An example in which a stripline is adopted as a means for realizing 2 is shown. As the substrate material, a dielectric ceramic substrate 11 having a thickness of 1 mm and ε = 20 is used. The lower surface of the substrate 11 is metallized. A strip line 12 having a width of about 0.4 mm is formed on the upper surface of the substrate 11. As a result, the strip line 12 having the characteristic impedance of 50Ω can be formed. In this case electric length 5
A 0 mm stripline can be realized with a length of about 11 mm.

[0028]

According to the present invention, by interposing a distributed constant line having a predetermined electric length on the input side of dielectric filter terminals connected in parallel with each other, mutual interference caused by parallel connection is reduced. be able to.

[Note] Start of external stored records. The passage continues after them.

(** ** The compressed token map *)

Definition map_ok (st : gmap string Z * list Z) : Prop :=
  (forall k v, st.1 !! k = Some v -> 0 <= v < Z.of_nat (size st.1)) /\ (size st.1 <= length st.2)%nat /\
  Forall (fun c => 0 <= c < Z.of_nat (size st.1)) st.2.
Lemma number_key_ok st key : map_ok st -> map_ok (number_key st key) /\ length (number_key st key).2 = S (length st.2).
Proof.
  destruct st as [keys ids]. intros (H1 & H2 & H3). unfold number_key, map_ok in *. cbn [fst snd] in *.
  destruct (keys !! key) as [k|] eqn:E; cbn [fst snd]; rewrite length_app; cbn [length].
  - split; [|lia]. split_and!; [done|lia|]. apply Forall_app. split; [done|]. constructor; [by apply (H1 key)|done].
  - split; [|lia]. rewrite map_size_insert_None by done. split_and!; [|lia|].
    + intros k v [[<- <-]|[_ Hk]]%lookup_insert_Some; [lia|]. specialize (H1 k v Hk). lia.
    + apply Forall_app. split; [|constructor; [lia|done]]. eapply Forall_impl; [exact H3|]. cbn. lia.
Qed.
Lemma number_keys_ok l st : map_ok st -> map_ok (foldl number_key st l) /\ length (foldl number_key st l).2 = (length st.2 + length l)%nat.
Proof.
  revert st. induction l as [|k l IH]; intros st Hs; cbn [foldl length]; [by rewrite Nat.add_0_r|].
  destruct (number_key_ok st k Hs) as [H1 H2]. destruct (IH _ H1) as [H3 H4]. split; [done|]. lia.
Qed.
Lemma build_token_map_ok t : map_ok (build_token_map t) /\ length (build_token_map t).2 = Z.to_nat (tok_vocab_size t).
Proof.
  unfold build_token_map. destruct (number_keys_ok (map (token_key t) (seqZ 0 (tok_vocab_size t))) (∅, [])) as [H1 H2].
  - split_and!; [intros k v; cbn; by rewrite lookup_empty|cbn; by rewrite map_size_empty|constructor].
  - split; [done|]. rewrite H2, length_map, length_seqZ. done.
Qed.

(** Two tokens share a compressed id exactly when they share a key. *)
Definition numbered (l : list string) (st : gmap string Z * list Z) : Prop :=
  (forall a b v, st.1 !! a = Some v -> st.1 !! b = Some v -> a = b) /\
  Forall2 (fun k c => st.1 !! k = Some c) l st.2 /\ (forall k, is_Some (st.1 !! k) -> k ∈ l).
Lemma number_key_numbered l st key : map_ok st -> numbered l st -> numbered (l ++ [key]) (number_key st key).
Proof.
  destruct st as [keys ids]. intros (M1 & _) (H1 & H2 & H3). unfold number_key, numbered in *. cbn [fst snd] in *.
  destruct (keys !! key) as [k|] eqn:E; cbn [fst snd].
  - split_and!; [done| |].
    + apply Forall2_app; [done|]. by constructor.
    + intros x Hx. apply elem_of_app. left. by apply H3.
  - split_and!.
    + intros a b v [[<- Ha]|[Ha1 Ha]]%lookup_insert_Some [[<- Hb]|[Hb1 Hb]]%lookup_insert_Some.
      * done.
      * apply M1 in Hb. lia.
      * apply M1 in Ha. lia.
      * by eapply H1.
    + apply Forall2_app; [|constructor; [by rewrite lookup_insert_eq|done]].
      eapply Forall2_impl; [exact H2|]. cbn. intros x c Hx. rewrite lookup_insert_ne; [done|]. intros ->. by rewrite E in Hx.
    + intros x [v [[<- _]|[_ Hx]]%lookup_insert_Some]; apply elem_of_app; [right; by left|left]. apply H3. by exists v.
Qed.
Lemma number_keys_numbered l l0 st : map_ok st -> numbered l0 st -> numbered (l0 ++ l) (foldl number_key st l).
Proof.
  revert l0 st. induction l as [|k l IH]; intros l0 st Hm Hn; cbn [foldl]; [by rewrite app_nil_r|].
  rewrite (cons_middle k l0 l). rewrite app_assoc. apply IH; [by apply number_key_ok|by apply number_key_numbered].
Qed.
Lemma token_map_classes t i j : 0 <= i < tok_vocab_size t -> 0 <= j < tok_vocab_size t ->
  exists a b, (build_token_map t).2 !! Z.to_nat i = Some a /\ (build_token_map t).2 !! Z.to_nat j = Some b /\
    (a = b <-> token_key t i = token_key t j).
Proof.
  intros Hi Hj. unfold build_token_map.
  destruct (number_keys_numbered (map (token_key t) (seqZ 0 (tok_vocab_size t))) [] (∅, [])) as (H1 & H2 & _).
  - split_and!; [intros k v; cbn; by rewrite lookup_empty|cbn; by rewrite map_size_empty|constructor].
  - split_and!; [intros a b v; cbn; by rewrite lookup_empty|constructor|]. intros k [v Hv]. cbn in Hv. by rewrite lookup_empty in Hv.
  - cbn [app] in H2. set (ids := (foldl _ _ _).2) in *. set (keys := (foldl _ _ _).1) in *.
    assert (Hget : forall k, 0 <= k < tok_vocab_size t -> exists c, ids !! Z.to_nat k = Some c /\ keys !! token_key t k = Some c).
    { intros k Hk. apply (Forall2_lookup_l _ _ _ (Z.to_nat k) (token_key t k) H2).
      rewrite list_lookup_fmap, (lookup_seqZ_lt 0) by lia. cbn. do 2 f_equal. lia. }
    destruct (Hget i Hi) as (a & A1 & A2). destruct (Hget j Hj) as (b & B1 & B2). exists a, b. split_and!; [done|done|].
    split; [intros ->; by eapply H1|]. intros E. rewrite E, B2 in A2. by injection A2.
Qed.

(** ** The hash on good tables *)

(** The columns tile the layer: each bucket follows the one before. *)
Definition tiled (lt : LayerTable) : Prop :=
  lt_offsets lt = running 0 (lt_primes lt) /\ sum_Z (lt_primes lt) = lt_num_embeddings lt.
Record layer_ok (compressed : Z) (lt : LayerTable) : Prop := {
  lo_tiled : tiled lt;
  lo_primes : Forall (fun p => 2 <= p) (lt_primes lt);
  lo_count : length (lt_primes lt) = kEngramRowsPerToken;
  lo_small : lt_num_embeddings lt < 2 ^ 63;
  lo_mults : length (lt_multipliers lt) = 4%nat;
  lo_fits : Forall (fun m => 0 <= m /\ compressed * m < 2 ^ 63) (lt_multipliers lt) }.

Lemma running_lookup off ps col p : ps !! col = Some p -> running off ps !! col = Some (off + sum_Z (take col ps)).
Proof.
  revert off col. induction ps as [|q ps IH]; intros off col Hp; [done|]. destruct col as [|col]; cbn in *.
  - f_equal. lia.
  - rewrite (IH _ _ Hp). f_equal. unfold sum_Z. lia.
Qed.
Lemma sum_take_le ps col p : Forall (fun p => 2 <= p) ps -> ps !! col = Some p -> 0 <= sum_Z (take col ps) /\ sum_Z (take col ps) + p <= sum_Z ps.
Proof.
  intros Hf Hp. pose proof (take_drop_middle ps col p Hp) as E. rewrite <- E in Hf.
  assert (Es : sum_Z ps = sum_Z (take col ps) + (p + sum_Z (drop (S col) ps))) by (rewrite <- E at 1; by rewrite sum_Z_app).
  apply Forall_app in Hf as [H1 [H2 H3]%Forall_cons].
  assert (0 <= sum_Z (take col ps)) by (apply sum_Z_nonneg; eapply Forall_impl; [exact H1|cbn; lia]).
  assert (0 <= sum_Z (drop (S col) ps)) by (apply sum_Z_nonneg; eapply Forall_impl; [exact H3|cbn; lia]). lia.
Qed.

(** A column's bucket: where it starts and how long it is. *)
Definition bucket (lt : LayerTable) (col : nat) (row : Z) : Prop :=
  exists off p, lt_offsets lt !! col = Some off /\ lt_primes lt !! col = Some p /\ off <= row < off + p.

(** The row a hash selects in a column. *)
Definition row_at (lt : LayerTable) (rolling : Z) (col : nat) (row : Z) : Prop :=
  bucket lt col row /\ 0 <= row < lt_num_embeddings lt /\ row = nth col (lt_offsets lt) 0 + rolling mod nth col (lt_primes lt) 0.

Lemma row_of_good c lt rolling col : layer_ok c lt -> (col < kEngramRowsPerToken)%nat -> 0 <= rolling ->
  exists row, row_of lt rolling col = Ret row /\ row_at lt rolling col row.
Proof.
  intros Hok Hcol Hr. destruct Hok as [[Ho Hs] Hp Hc Hsm _ _].
  destruct (lookup_lt_is_Some_2 (lt_primes lt) col ltac:(lia)) as [p Hpc].
  pose proof (running_lookup 0 _ _ _ Hpc) as Hoc. rewrite <- Ho in Hoc. set (off := 0 + sum_Z (take col (lt_primes lt))) in *.
  destruct (sum_take_le _ _ _ Hp Hpc) as [S1 S2]. pose proof (proj1 (Forall_lookup _ _) Hp col p Hpc) as Hp2. cbn in Hp2.
  pose proof (Z.mod_pos_bound rolling p ltac:(lia)) as Hm. unfold row_of, row_at.
  rewrite (nth_lookup_Some _ _ _ _ Hpc), (nth_lookup_Some _ _ _ _ Hoc). exists (off + rolling mod p). split_and!; [|by exists off, p; split_and!; [..|lia|lia]|lia|lia|done].
  unfold rem64. replace (p =? 0) with false by lia. cbn [mbind Result_bind]. rewrite Z.rem_mod_nonneg by lia.
  unfold checked. replace (_ && _) with true by lia. cbn [mbind Result_bind].
  replace (_ || _) with false by lia. f_equal. lia.
Qed.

Therefore, the problem of parallel connection of filters, which has been difficult to solve by the prior art, can be solved relatively easily, and the effect is extremely large.

[Brief description of drawings]

FIG. 1 shows an example of an equivalent circuit in a dielectric duplexer of the present invention.

2A and 2B are graphs showing frequency characteristics of input admittance when there is no distributed constant circuit.

3A and 3B are graphs showing frequency characteristics of input admittance when a distributed constant circuit is connected as a distributed constant line to the common terminal side of a filter.

FIG. 4 is a graph showing respective filter characteristics when connected in parallel.

FIG. 5 is a perspective view showing one form of a strip line which is an example of means for realizing a distributed constant line.

FIG. 6 is a simplified configuration diagram showing a conventional dielectric duplexer.

7 is a graph showing an example of characteristics of each filter alone and mutual interference due to parallel connection when a frequency interval between a feed and a receive of the dielectric duplexer of FIG. 6 is relatively narrow.

[Explanation of symbols]

 Tx Dielectric filter part that passes the sending signal Rx is a dielectric filter part that passes the receiving signal R1, R2, R3, R4, R5 Parallel resonance circuit L coil C capacitor DTL1 and DTL2 Distributed constant circuit PTx Admittance peak value PRx Peak in the pass band of filtering characteristics 5, 5'7 Real part 6, 6 ', 8 Imaginary part 21, 22 Dielectric filter 23 Common terminal 24 Individual terminal

Claims (1)

[Claims] 1. A plurality of dielectric filters each having a first terminal and a second terminal, wherein the first terminals of each of the plurality of dielectric filters are connected in parallel to each other to form a common terminal, and each second terminal of the dielectric filter is an individual terminal. In the dielectric duplexer, a distributed constant line is interveningly connected between the common terminal and the first terminal of at least one of the dielectric filters.